**RECORDS SUPPLIED**
(** The feed time of a record is its own creation time when that is set and
    at most five minutes ahead of the clock; it never lies further ahead, equals
    the clock without a creation time, and keeps the order of two records that
    arrive together. *)
Theorem ComputeSortAt_clamped createdAt now :
  ComputeSortAt createdAt now <= now + sortAtClampWindow /\
  (forall t, createdAt = Some t -> t <> 0 -> t <= now + sortAtClampWindow ->
     ComputeSortAt createdAt now = t) /\
  (createdAt = None \/ createdAt = Some 0 -> ComputeSortAt createdAt now = now) /\
  (forall t u, t <> 0 -> u <> 0 -> t <= u -> ComputeSortAt (Some t) now <= ComputeSortAt (Some u) now).
Proof.
  unfold ComputeSortAt, IsZero, sortAtClampWindow. split_and!.
  - destruct createdAt as [t|]; [|lia]. repeat case_match; lia.
  - intros t -> ? ?. repeat case_match; lia.
  - by intros [-> | ->].
  - intros t u ? ? ?. repeat case_match; lia.
Qed.

(** ** Concrete events *)

Module Example_ingest.
Definition env : environment :=
  {| now := 1000; LogActivity := fun _ => (7, None); InsertWithParams := fun _ => Ok Inserted;
     Delete := fun _ => Err "locked"; pds_endpoint := fun _ => Ok "https://pds";
     decode_created := fun _ => None; parse_rfc3339 := fun _ => None |}.
Definition processor (mode : string) : RecordProcessor :=
  {| has_activity := true;
     Validator_ := Some (Validator.Example_post.registry, fun _ => Ok ∅); ValMode := mode;
     AllowedCollections := None; Hook := None; has_didcache := true |}.
Definition op : ProcessOp :=
  {| DID := "did:plc:a"; URI := "at://did:plc:a/app.post/1"; Collection := "app.post"; RKey := "1";
     CID := "c"; Operation := "create"; Record_ := "{}"; SourceEventID := None |}.
End Example_ingest.
Import Example_ingest.
#[local] Existing Instance Validator.Example_post.toy_lib.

**WHAT IS EXPECTED**
Output must be limited to the lines beginning with the one that contains "- by intros [-> | ->]." and ending with the last line of the entries, reproduced exactly.

**SOLUTION FOR THIS PROBLEM**
  - by intros [-> | ->].
  - intros t u ? ? ?. repeat case_match; lia.
Qed.

(** ** Concrete events *)

Module Example_ingest.
Definition env : environment :=
  {| now := 1000; LogActivity := fun _ => (7, None); InsertWithParams := fun _ => Ok Inserted;
     Delete := fun _ => Err "locked"; pds_endpoint := fun _ => Ok "https://pds";
     decode_created := fun _ => None; parse_rfc3339 := fun _ => None |}.
Definition processor (mode : string) : RecordProcessor :=
  {| has_activity := true;
     Validator_ := Some (Validator.Example_post.registry, fun _ => Ok ∅); ValMode := mode;
     AllowedCollections := None; Hook := None; has_didcache := true |}.
Definition op : ProcessOp :=
  {| DID := "did:plc:a"; URI := "at://did:plc:a/app.post/1"; Collection := "app.post"; RKey := "1";
     CID := "c"; Operation := "create"; Record_ := "{}"; SourceEventID := None |}.
End Example_ingest.
Import Example_ingest.
#[local] Existing Instance Validator.Example_post.toy_lib.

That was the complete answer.